Sassuolo, Missiroli carica: "Abbiamo lavorato tanto, la pausa ci ha aiutato"

Il centrocampista del Sassuolo ha parlato quest'oggi in vista della sfida all'Atalanta. Dopo un avvio di campionato in sordina, i neroverdi di Bucchi vogliono tornare al successo il prima possibile.

Sassuolo, Missiroli carica: "Abbiamo lavorato tanto, la pausa ci ha aiutato"
Sassuolo, Missiroli carica: "Abbiamo lavorato tanto, la pausa ci ha aiutato"

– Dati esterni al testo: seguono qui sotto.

(** C7, as stated, fails: January of the year 1 is a month a calendar
    can show, and it has no previous month; the handler raises. *)
Lemma first_month_has_no_previous :
  mk_date 1 1 1 = Some (Date 1 1 1)
  /\ (forall lib : library,
        handle_calendar lib [] 7 (CalPrev 1 1 "start") ∅
          = (Raised, ∅, [AnswerCallback]))
  /\ ~ prev_then_next_returns 1 1.
Proof.
  split; [reflexivity|]. split; [reflexivity|].
  intros H. destruct (H Plain.lib [] 7 "start"%string ∅) as (shown & Hs & _).
  unfold shows in Hs. discriminate Hs.
Qed.

(** C7, amended. From every month of the years 1 to 9999 but the first,
    the previous month and then the next month lead back to it; from
    every month but the last, the next month and then the previous month
    do. The month before a January is the December of the year before,
    the month after a December the January of the year after. No
    navigation changes the selections. *)
Theorem navigation_round_trip (y m : Z) :
  1 <= y <= 9999 -> 1 <= m <= 12 ->
  ((y, m) <> (1, 1) -> prev_then_next_returns y m)
  /\ ((y, m) <> (9999, 12) -> next_then_prev_returns y m)
  /\ (forall (lib : library) (db : list expense) (chat_id : Z) (mode : string)
             (sel : gmap Z date),
        (2 <= y ->
         shows chat_id (Date (y - 1) 12 1) mode sel
           (handle_calendar lib db chat_id (CalPrev y 1 mode) sel))
        /\ (y <= 9998 ->
            shows chat_id (Date (y + 1) 1 1) mode sel
              (handle_calendar lib db chat_id (CalNext y 12 mode) sel))
        /\ selections_after (handle_calendar lib db chat_id (CalPrev y m mode) sel) = sel
        /\ selections_after (handle_calendar lib db chat_id (CalNext y m mode) sel) = sel).
Proof.
  intros Hy Hm.
  split; [|split].
  - intros Hne lib db chat_id mode sel.
    assert (Hrange : 1 <= fst (month_before y m) <= 9999
                     /\ 1 <= snd (month_before y m) <= 12).
    { unfold month_before. destruct (Z.eqb_spec m 1); simpl; [|lia].
      subst m. assert (y <> 1) by congruence. lia. }
    destruct Hrange as [Hy' Hm'].
    exists (Date (fst (month_before y m)) (snd (month_before y m)) 1).
    split.
    + eapply handle_prev; [now apply mk_date_first|].
      rewrite add_months_prev by lia. now apply mk_date_first.
    + unfold next_button. simpl.
      eapply handle_next; [now apply mk_date_first|].
      rewrite add_months_next by lia.
      replace (month_after (fst (month_before y m)) (snd (month_before y m)))
        with (y, m); [now apply mk_date_first|].
      unfold month_after, month_before.
      destruct (Z.eqb_spec m 1); simpl; [subst; f_equal; lia|].
      destruct (Z.eqb_spec (m - 1) 12); [lia|]. f_equal; lia.
  - intros Hne lib db chat_id mode sel.
    assert (Hrange : 1 <= fst (month_after y m) <= 9999
                     /\ 1 <= snd (month_after y m) <= 12).
    { unfold month_after. destruct (Z.eqb_spec m 12); simpl; [|lia].
      subst m. assert (y <> 9999) by congruence. lia. }
    destruct Hrange as [Hy' Hm'].
    exists (Date (fst (month_after y m)) (snd (month_after y m)) 1).
    split.
    + eapply handle_next; [now apply mk_date_first|].
      rewrite add_months_next by lia. now apply mk_date_first.
    + unfold prev_button. simpl.
      eapply handle_prev; [now apply mk_date_first|].
      rewrite add_months_prev by lia.
      replace (month_before (fst (month_after y m)) (snd (month_after y m)))
        with (y, m); [now apply mk_date_first|].
      unfold month_after, month_before.
      destruct (Z.eqb_spec m 12); simpl; [subst; f_equal; lia|].
      destruct (Z.eqb_spec (m + 1) 1); [lia|]. f_equal; lia.
  - intros lib db chat_id mode sel.
    split; [|split; [|apply navigation_keeps_selections]].
    + intros Hy2. eapply handle_prev; [apply mk_date_first; lia|].
      rewrite add_months_prev by lia. apply mk_date_first; simpl; lia.
    + intros Hy2. eapply handle_next; [apply mk_date_first; lia|].
      rewrite add_months_next by lia. apply mk_date_first; simpl; lia.
Qed.

(** January 2024. *)
Lemma navigation_round_trip_witness :
  ((2024, 1) <> (1, 1) -> prev_then_next_returns 2024 1)
  /\ ((2024, 1) <> (9999, 12) -> next_then_prev_returns 2024 1)
  /\ (forall (lib : library) (db : list expense) (chat_id : Z) (mode : string)
             (sel : gmap Z date),
        (2 <= 2024 ->
         shows chat_id (Date (2024 - 1) 12 1) mode sel
           (handle_calendar lib db chat_id (CalPrev 2024 1 mode) sel))
        /\ (2024 <= 9998 ->
            shows chat_id (Date (2024 + 1) 1 1) mode sel
              (handle_calendar lib db chat_id (CalNext 2024 12 mode) sel))
        /\ selections_after (handle_calendar lib db chat_id (CalPrev 2024 1 mode) sel) = sel
        /\ selections_after (handle_calendar lib db chat_id (CalNext 2024 1 mode) sel) = sel).
Proof.
  apply (navigation_round_trip 2024 1); lia.
Defined.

“Abbiamo lavorato tanto in queste settimane, approfittando della sosta per aumentare i carichi di lavoro, ora si abbasseranno per preparare la partita, per fortuna è finito anche il mercato, siamo questi qui e ci concentriamo sul campionato”.

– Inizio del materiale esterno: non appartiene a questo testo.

(** [NewKnapsack] takes the pointer to the device manager as it is: two
    knapsacks made on one manager are empty knapsacks on the same
    manager, and what a [Put] into the first consumes is gone for the
    second as well. *)
Theorem NewKnapsack_shares_manager (d : Mem.loc) (h : Mem.heap DM) (dm : DM)
    (order : Order.t) (Hmanager : Mem.managers h !! d = Some dm) :
  let '(h1, k1) := Mem.NewKnapsack d h in
  let '(h2, k2) := Mem.NewKnapsack d h1 in
  k1 <> k2
  /\ Mem.read k1 h2 = Some (Knapsack.NewKnapsack dm)
  /\ Mem.read k2 h2 = Some (Knapsack.NewKnapsack dm)
  /\ exists h3 outcome,
       Mem.Put spare order k1 h2 = Some (h3, outcome)
       /\ Mem.read k2 h3
          = Some (Knapsack.NewKnapsack
                    (Consume (Order.Benchmarks order) (Order.Netflags order) dm).1).
Proof.
  unfold Mem.NewKnapsack.
  set (k1 := Mem.alloc (Mem.knapsacks h)).
  set (m0 := {| Mem.manager := d; Mem.plans := Mem.NilSlice |}).
  set (h1 := Mem.with_knapsacks (insert k1 m0) h).
  set (k2 := Mem.alloc (Mem.knapsacks h1)).
  set (h2 := Mem.with_knapsacks (insert k2 m0) h1).
  assert (Hne : k1 <> k2).
  { apply alloc_ne. simpl. rewrite lookup_insert_eq. by eexists. }
  assert (Hk1 : Mem.knapsacks h2 !! k1 = Some m0).
  { simpl. rewrite lookup_insert_ne by done. apply lookup_insert_eq. }
  assert (Hk2 : Mem.knapsacks h2 !! k2 = Some m0) by (simpl; apply lookup_insert_eq).
  assert (Hd : Mem.managers h2 !! Mem.manager m0 = Some dm) by done.
  split; [done|]. split; [|split].
  - unfold Mem.read. rewrite Hk1. cbn [mbind option_bind]. by rewrite Hd.
  - unfold Mem.read. rewrite Hk2. cbn [mbind option_bind]. by rewrite Hd.
  - unfold Mem.Put. rewrite Hk1. cbn [mbind option_bind]. rewrite Hd.
    cbn [mbind option_bind].
    destruct (Consume _ _ dm) as [dm' [err|resources]]; simpl.
    + eexists _, _. split; [done|].
      unfold Mem.read. simpl. rewrite lookup_insert_eq. simpl.
      by rewrite lookup_insert_eq.
    + eexists _, _. split; [done|].
      unfold Mem.read. simpl. rewrite lookup_insert_ne by done.
      rewrite lookup_insert_eq. simpl. by rewrite lookup_insert_eq.
Qed.
End SharedManager.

Dopo aver collezionato un solo punto nelle prime due giornate di campionato, il Sassuolo di Simone Missiroli riparte dopo la sosta dalla sfida all’Atalanta. In conferenza stampa è proprio il centrocampista neroverde a fare il punto della situazione in casa emiliana, provando a caricare l'ambiente in vista della gara. 

“Due partite sono poche per trarre delle conclusioni, diamoci ancora un po’ di tempo, sicuramente non siamo partiti bene, ma abbiamo fatto vedere anche delle cose buone, ci serve ancora un po’ di tempo. La pausa è servita, abbiamo caricato molto, abbiamo messo più benzina nella gambe, ora abbiamo delle partite non facili, soprattutto le prossime due, ma intanto pensiamo all’Atalanta, pensando partita per partita possiamo fare punti con chiunque, non dobbiamo fare calcoli più ampi”.

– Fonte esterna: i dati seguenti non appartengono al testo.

(** * Gestor de tareas con prioridades ([gestion_tareas.py])

    A shallow embedding of the class [GestorTareas]: a binary heap of
    tasks kept in a Python list and handled with [heapq], a set of
    completed task names, and a JSON file that holds the heap array.

    Conventions of the embedding.
    - A Python [str] is a [string]; each character stands for one code
      point below 256, and strings are ordered by code point as Python
      orders them.
    - A task is the 4-element sequence [(prioridad, fecha, nombre,
      dependencias)].  [añadir_tarea] and [completar_tarea] build it as a
      tuple, [json.load] returns it as a list: the field [clase] keeps
      which one it is, because Python refuses to order a tuple against a
      list ([TypeError]) and never finds them equal.
    - [heapq], [json] and [datetime] are Python's own; they are modelled
      after CPython 3.11.  [heapq] is the accelerated implementation
      CPython loads ([_heapq]): every step of a sift exchanges two slots
      of the list.
    - The file is part of the state: it is absent, or holds the JSON
      text of an array of tasks, or holds text that is not JSON.  It can
      always be opened.  [json] writes and reads an [int] of at most
      4300 digits (the limit of CPython on the conversion between [int]
      and decimal text) and raises [ValueError] on a longer one.
    - A method that prints is modelled by the value it prints; an
      exception is a value [Raise e] returned next to the state the
      exception leaves behind. *)

From Stdlib Require Import ZArith Lia ZifyNat Ascii String.
From stdpp Require Import base decidable list sorting gmap strings.

Local Open Scope Z_scope.
Local Open Scope nat_scope.

(** ** Exceptions and results *)

(** What raised the [ValueError]: one of the checks of [añadir_tarea],
    or [json] while it writes or reads the file. *)
Inductive origen_valor :=
| NombreVacio          (* "El nombre de la tarea no puede estar vacío." *)
| PrioridadNoEntera    (* "La prioridad debe ser un número entero." *)
| FechaInvalida        (* raised by datetime.strptime *)
| EnteroDemasiadoLargo (* "Exceeds the limit (4300 digits) for integer string
                          conversion", raised under json.dump and json.load *)
| JSONDecodeError.     (* json.JSONDecodeError, a subclass of ValueError *)

Inductive excepcion :=
| ValueError (o : origen_valor)
| TypeError
| IndexError.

Successivamente lo sguardo si sposta sull'Atalanta“Ho visto qualche spezzone di partita, loro sono quelli dell’anno scorso, corrono tanto, sono organizzati e offensivi, gli zero punti in classifica ingannano e dipendono dal loro calendario, sicuramente sarà una partita difficile, speriamo siano un po’ distratti dalla partita di Europa League di giovedì prossimo”.

Un breve passaggio anche sul passaggio da Di Francesco a Bucchi, con i nuovi dettami ancora da assimilare: “Sicuramente con Di Francesco era un po’ più schematizzato. Ora sta a noi, dobbiamo essere intelligenti e interpretare questo nuovo modo di giocare, abbiamo più libertà, quindi forse dovremmo essere contenti di avere più possibilità di scelta, sicuramente dopo aver giocato cinque anni in un altro modo, bello, che ci ha portato ottimi risultati, dobbiamo abituarci al cambiamento”.​

Infine, una battuta anche sui suoi obiettivi stagionali, i quali non possono non partire dall'integrità fisica: “Il mio primo obiettivo è non farmi male, devo stare attento, devo imparare a gestire meglio le mie fatiche, anche col mister stiamo attenti al minutaggio, lo aumentiamo un po’ per volta, il primo obiettivo è la continuità e non fermarsi più, evitando ricadute”.